Il lâcha ses mains, exaspéré.
Wei Zijun lui serra les mains, rouges d'avoir été serrées, et le foudroya du regard avec ressentiment.
Li Tianqi prit une profonde inspiration et saisit les épaules de Wei Zijun. « Peu importe qui tu es, j'espère que tu ne seras pas mon ennemi, sinon j'en serai profondément blessé. »
Wei Zijun interrompit ce qu'elle faisait et plongea son regard dans celui de Li Tianqi. Ce regard exprimait sincérité, impuissance, et même une pointe de douleur et de réticence. Un tel regard rendait impossible de tromper, et encore moins de blesser.
« Deuxième frère, même si je suis ton ennemi, je ne te ferai aucun mal », dit doucement Wei Zijun en le regardant dans les yeux.
Li Tianqi saisit Wei Zijun et la serra fort dans ses bras comme un cerceau de fer.
Il croyait en lui, peu importe qui il était. Malgré tant de doutes, son acte de chevalerie, son geste de sauver des vies, et sa compassion étaient authentiques
; ses paroles franches et spontanées en leur présence étaient sincères
; et le sentiment de sécurité et de chaleur qu’il éprouvait en le serrant dans ses bras était bien réel.
Wei Zijun soupira doucement et posa sa tête sur son épaule, le laissant la tenir dans ses bras.
Au bout d'un long moment, elle leva la tête.
« Deuxième Frère ! » Wei Zijun repoussa doucement Li Tianqi. « Si Deuxième Frère veut savoir, je te le dirai, mais j'ai bien peur que tu ne me croies pas. »
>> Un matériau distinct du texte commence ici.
(** X18.  When no subject cell of the table is empty, every row of the
    instructor table counts the rows of its group as its items, and its
    Completion_Pct is the percentage of that row count: a number between 0
    and 100 that is the score sum over the row count, times 100, to within
    one tenth (the distance that rounding to one decimal allows for). *)
Theorem instructor_performance_complete (df : DataFrame) :
  canonical df -> df_empty df = false ->
  exists l instructor campus subject scores,
    compute_instructor_performance df = Some (performance_frame l)
    /\ df_getitem df "INSTRUCTOR" = Some instructor
    /\ df_getitem df "CAMPUS" = Some campus
    /\ df_getitem df "SUBJECT" = Some subject
    /\ score_column df = Some scores
    /\ ((forall s, In s subject -> s <> SNaN) ->
        forall g, In g l ->
          let group := select_pair (group_key g) (combine instructor campus) scores in
          Total_Items g = Z.of_nat (length group)
          /\ exists pct,
               Completion_Pct g = SFloat pct
               /\ (0 <= pct <= 100)%Q
               /\ (- (1 # 10)
                   <= pct - Qsum group / inject_Z (Z.of_nat (length group)) * 100
                   <= 1 # 10)%Q).
Proof.
  intros Hc Hne.
  destruct (canonical_performance_rows df Hc)
    as (l & instructor & campus & subject & scores & Hl & Hi & Hca & Hs & Hsc
        & Hlen & Hsl & Hql & Hall & Hperm).
  exists l, instructor, campus, subject, scores.
  split; [now apply canonical_performance_frame |].
  split; [exact Hi |]. split; [exact Hca |]. split; [exact Hs |].
  split; [exact Hsc |].
  intros Hfull g Hg. cbv zeta.
  destruct (in_performance_rows _ _ _ _ _ Hperm Hg) as (k & Hk & ->).
  assert (Hkey : group_key (make_group (combine instructor campus) subject scores k) = k)
    by now destruct k.
  rewrite Hkey.
  assert (Hsub : length subject = length (combine instructor campus)) by congruence.
  assert (Hscl : length scores = length (combine instructor campus)) by congruence.
  assert (Hblank : forall s, In s (select_pair k (combine instructor campus) subject) ->
                     s <> SNaN).
  { intros s Hin. apply Hfull. now apply select_pair_In in Hin. }
  split.
  - cbn [Total_Items make_group].
    rewrite filter_all by (intros s Hin; apply notna_spec; now apply Hblank).
    now rewrite (select_pair_length k _ subject Hsub),
      (select_pair_length k _ scores Hscl).
  - exists (row_count_pct (combine instructor campus) scores k).
    split; [now apply make_group_row_count |].
    split; [now apply row_count_pct_percent |].
    unfold row_count_pct. cbv zeta.
    pose proof (round1_near
                  (Qsum (select_pair k (combine instructor campus) scores)
                   / inject_Z (Z.of_nat (length (select_pair k (combine instructor campus)
                                                             scores))) * 100)) as H.
    lra.
Qed.

Lemma instructor_performance_complete_witness :
  exists l,
    compute_instructor_performance risk_table = Some (performance_frame l)
    /\ forall g, In g l -> exists q, Completion_Pct g = SFloat q /\ (0 <= q <= 100)%Q.
Proof.
  destruct (instructor_performance_complete risk_table)
    as (l & instructor & campus & subject & scores & Hl & _ & _ & Hs & _ & H).
  - vm_compute. reflexivity.
  - vm_compute. reflexivity.
  - exists l. split; [exact Hl |]. intros g Hg.
    assert (Hfull : forall s, In s subject -> s <> SNaN).
    { vm_compute in Hs. injection Hs as <-.
      apply scalar_In_all_notna. vm_compute. reflexivity. }
    destruct (H Hfull g Hg) as (_ & q & Hp & Hb & _).
    exists q. split; [exact Hp | exact Hb].
Defined.

Lemma filter_none {A} (f : A -> bool) (l : list A) :
  (forall x, In x l -> f x = false) -> filter f l = [].
Proof.
  induction l as [| x l IH]; intros H; cbn; [reflexivity |].
  rewrite (H x) by now left. apply IH. intros y Hy. apply H. now right.
Qed.

(** X19.  A group none of whose rows names a subject has no items, and
    its percentage is a quotient by zero: not a number, labelled critical,
    when its scores add up to zero, and infinite, labelled on track, when
    they do not. *)
Theorem instructor_performance_no_items (df : DataFrame) :
  canonical df -> df_empty df = false ->
  exists l instructor campus subject,
    compute_instructor_performance df = Some (performance_frame l)
    /\ df_getitem df "INSTRUCTOR" = Some instructor
    /\ df_getitem df "CAMPUS" = Some campus
    /\ df_getitem df "SUBJECT" = Some subject
    /\ forall g, In g l ->
         (forall s, In s (select_pair (group_key g) (combine instructor campus)
                                      subject) -> s = SNaN) ->
         Total_Items g = 0%Z
         /\ (((Completed_Score_Sum g == 0)%Q
              /\ Completion_Pct g = SNaN /\ Status g = "Critical 🔴")
             \/ ((0 < Completed_Score_Sum g)%Q
                 /\ Completion_Pct g = SInf false /\ Status g = "On Track ✅")).
Proof.
  intros Hc Hne.
  destruct (canonical_performance_rows df Hc)
    as (l & instructor & campus & subject & scores & Hl & Hi & Hca & Hs & Hsc
        & Hlen & Hsl & Hql & Hall & Hperm).
  exists l, instructor, campus, subject.
  split; [now apply canonical_performance_frame |].
  split; [exact Hi |]. split; [exact Hca |]. split; [exact Hs |].
  intros g Hg Hblank.
  destruct (in_performance_rows _ _ _ _ _ Hperm Hg) as (k & Hk & ->).
  assert (Hkey : group_key (make_group (combine instructor campus) subject scores k) = k)
    by now destruct k.
  rewrite Hkey in Hblank.
  unfold make_group.
  cbn [Total_Items Completed_Score_Sum Completion_Pct Status].
  rewrite filter_none
    by (intros s Hin; rewrite (Hblank s Hin); reflexivity).
  cbn [length Z.of_nat]. split; [reflexivity |].
  set (sum := Qred (Qsum (select_pair k (combine instructor campus) scores))).
  assert (Hsum : (0 <= sum)%Q).
  { unfold sum. rewrite Qred_correct. apply Qsum_bounds.
    rewrite Forall_forall in *. intros q Hq. apply Hall.
    now apply select_pair_In in Hq. }
  unfold float_div. cbn [Z.eqb].
  destruct (Qeq_bool sum 0) eqn:E.
  - left. apply Qeq_bool_iff in E. split; [exact E | split; reflexivity].
  - right. apply Qeq_bool_neq in E.
    assert (Hpos : (0 < sum)%Q).
    { apply Qle_lteq in Hsum. destruct Hsum as [H | H]; [exact H |].
      contradiction E. now symmetry. }
    assert (Hneg : Q_ltb sum 0 = false).
    { unfold Q_ltb. apply negb_false_iff, Qle_bool_iff. now apply Qlt_le_weak. }
    rewrite Hneg. split; [exact Hpos | split; reflexivity].
Qed.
« Bien sûr que je veux savoir, assieds-toi et dis-le-moi lentement. » Li Tianqi tira Wei Zijun pour qu'il s'assoie sur le lit.
« J'ai dit que mon maître m'avait sauvé la vie, mais en réalité, c'est l'apprenti de mon maître qui m'a sauvé. Enfin bref, c'est du pareil au même. J'étais trop paresseux pour le dire ce jour-là. »
Li Tianqi rit ; il essayait d'économiser de l'argent autant que possible.